Framing a wall tent in the Yukon at Seppala Kennels
Jeffrey, assisted by KIDRON and "Lost" the Spanish mutt, struggles to erect wall tent framing as the Yukon winter closes in

WE ARRIVED IN THE YUKON on the 9th of July, 1993. The descendants of Leonhard Seppala's little sleddogs were back in Gold Rush Country after a sixty-year absence. There was only raw land there; the dogs had to live in and out of the dog truck while I established a dogyard, pounding two-inch steel pipes into rocky earth, clearing away deadfall trees, pouring pilings for a kennel building, clearing a "house site" (for a house that never got built), and buying materials for doghouses. Everything went too slowly as the evanescent Yukon summer slipped away. In September as the aspen leaves briefly blazed golden, I drove down to Skagway to meet Isa with our two Bernese Mountain Dogs on the Alaska Marine Highway ferry.

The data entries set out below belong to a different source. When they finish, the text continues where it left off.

(* ===== verification/LeaseProtocol.v ===== *)
(** The lease protocol of the execution plane: an abstract transition system over the
    tables of work items, leases, targets and grants, and the proof that its steps
    preserve an invariant and leave finished leases and settled runs alone. *)
From S2P Require Import Prelude PyVal Json PyUuid PyTime QueueProtocol Idempotency Pagination.
From S2P Require Import EventProtocol RunEvents Recovery ExecutionPlane.
(** ** Leases and their sources *)

Definition kind_command (k : work_kind) : option run_command :=
  match k with BUILD => None | RUN_START => Some START | RUN_CANCEL => Some CANCEL end.

(** Work items: the outbox rows of a kind. *)
Abbreviation items := (work_kind → uuid → option Outbox) (only parsing).

Definition set_item (f : items) (k : work_kind) (id : uuid) (o : Outbox) : items :=
  λ k' id', if decide (k' = k ∧ id' = id) then Some o else f k' id'.

Lemma set_item_Some f k id o k' id' o' :
  set_item f k id o k' id' = Some o' ↔
  (k' = k ∧ id' = id ∧ o' = o) ∨ (¬ (k' = k ∧ id' = id) ∧ f k' id' = Some o').
Proof. unfold set_item. case_decide; naive_solver. Qed.

(** What identifies a lease; no operation changes it. *)
Record same_lease (l l' : ExecutionLease) : Prop := {
  sl_worker : l_worker_id l' = l_worker_id l;
  sl_organization : l_organization_id l' = l_organization_id l;
  sl_project : l_project_id l' = l_project_id l;
  sl_kind : l_work_kind l' = l_work_kind l;
  sl_source : l_source_outbox_id l' = l_source_outbox_id l;
  sl_topic : l_source_topic l' = l_source_topic l;
  sl_build : l_build_id l' = l_build_id l;
  sl_run : l_run_id l' = l_run_id l;
  sl_token : l_token_digest l' = l_token_digest l;
  sl_digest : l_payload_digest l' = l_payload_digest l;
  sl_snapshot : l_payload_snapshot l' = l_payload_snapshot l;
  sl_attempt : l_attempt l' = l_attempt l;
  sl_claimed : l_claimed_at l' = l_claimed_at l;
  sl_deadline : l_deadline_at l' = l_deadline_at l }.
#[export] Instance same_lease_preorder : PreOrder same_lease.
Proof. split; [by intros l|]. intros l1 l2 l3 [] []. split; congruence. Qed.

(** What identifies a work item. *)
Record same_item (o o' : Outbox) : Prop := {
  si_organization : ob_organization_id o' = ob_organization_id o;
  si_project : ob_project_id o' = ob_project_id o;
  si_target : ob_target_id o' = ob_target_id o;
  si_command : ob_command o' = ob_command o;
  si_topic : ob_topic o' = ob_topic o;
  si_payload : ob_payload o' = ob_payload o }.
#[export] Instance same_item_preorder : PreOrder same_item.
Proof. split; [by intros l|]. intros l1 l2 l3 [] []. split; congruence. Qed.

Definition lease_target (l : ExecutionLease) : option uuid :=
  if decide (l_work_kind l = BUILD) then l_build_id l else l_run_id l.
Definition active (l : ExecutionLease) : Prop := l_status l = LeaseStatus.ACTIVE.
#[export] Instance active_dec l : Decision (active l).
Proof. unfold active. apply _. Defined.

Section leases.
Context `{Settings}.
Implicit Types (L : gmap uuid ExecutionLease) (f : items).

(** The checks of the lease table. *)
Record lease_ok (l : ExecutionLease) : Prop := {
  lo_attempt : 1 ≤ l_attempt l ≤ worker_max_attempts;
  lo_started : l_claimed_at l < l_expires_at l;
  lo_deadline : l_expires_at l ≤ l_deadline_at l;
  lo_lifetime : l_expires_at l ≤ l_claimed_at l + seconds worker_lease_max_seconds;
  lo_target : match l_work_kind l with
              | BUILD => is_Some (l_build_id l) ∧ l_run_id l = None
              | _ => l_build_id l = None ∧ is_Some (l_run_id l)
              end }.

Our belongings had been packed and shipped by sea, but the Masía Maurí property still had not been sold.
      We needed shelter for the winter. A friendly neighbour loaned us a holiday trailer; I bought a second-hand 14 by 16-foot wall tent. We had arrived with 26 sleddogs plus the "Rat Pack" of rescued Spanish GSD-mongrel Lost and the two Berners Enzo and Gaby; they, too, needed shelter. I was building doghouses, but too slowly, so we bought a roomy 16-compartment dog box that had seen better days and placed it blocked up beside the dogyard.

Grizzly of Sepp-Alta, a Seppala Siberian Husky who was very similar to Ditko of Seppala.
GRIZZLY OF SEPP-ALTA
(Breeder Curt Stuckey,
by NUTOK OF MARKOVO
ex MOKKA OF MARKOVO

WE HAD UNFINISHED breeding business right away. GRIZZLY OF SEPP-ALTA had not been bred at Carolyn's and was getting old. We didn't want puppies immediately, but felt we had no choice. Grizz was mated to DALLY OF SEPPA-ALTA at her fall heat. Unfortunately the breeding didn't take; in mid-March of 1994 the magnificent old dog died of lymphoblast sarcoma, aged eleven. That was a terrible blow to our breeding programme; Grizz had been so like DITKO OF SEPPALA and it hurt to see history thus repeat itself.
      The snow was already flying as October drew to a close and the wall tent was erected. DREAMA, KIDRON and NORDE lived in the tent with me; twelve of the kennel dogs spent most of the winter in the second-hand dog box at night, having stakeouts but no houses.
      Both we and the dogs found the Yukon a spooky place at first, with its vast expanses of wilderness. The dogs were nervous, as were their two drivers. We thought we were having troubles with our teams, until one day in early winter when I took a ride in the basket of a locally famous long-distance driver's team! It was early season, and his dogs were tangling frequently, leaders were trying to come haw and return home -- his team seemed chaotic! I went back home and hugged my team dogs, telling them I hadn't realised what good kids they really were! Perhaps the unfamiliar atmosphere of the Yukon made them a little bit jumpy, but their behaviour in harness was impeccable, markedly unlike that of the Yukon Quest dogs I had just ridden behind.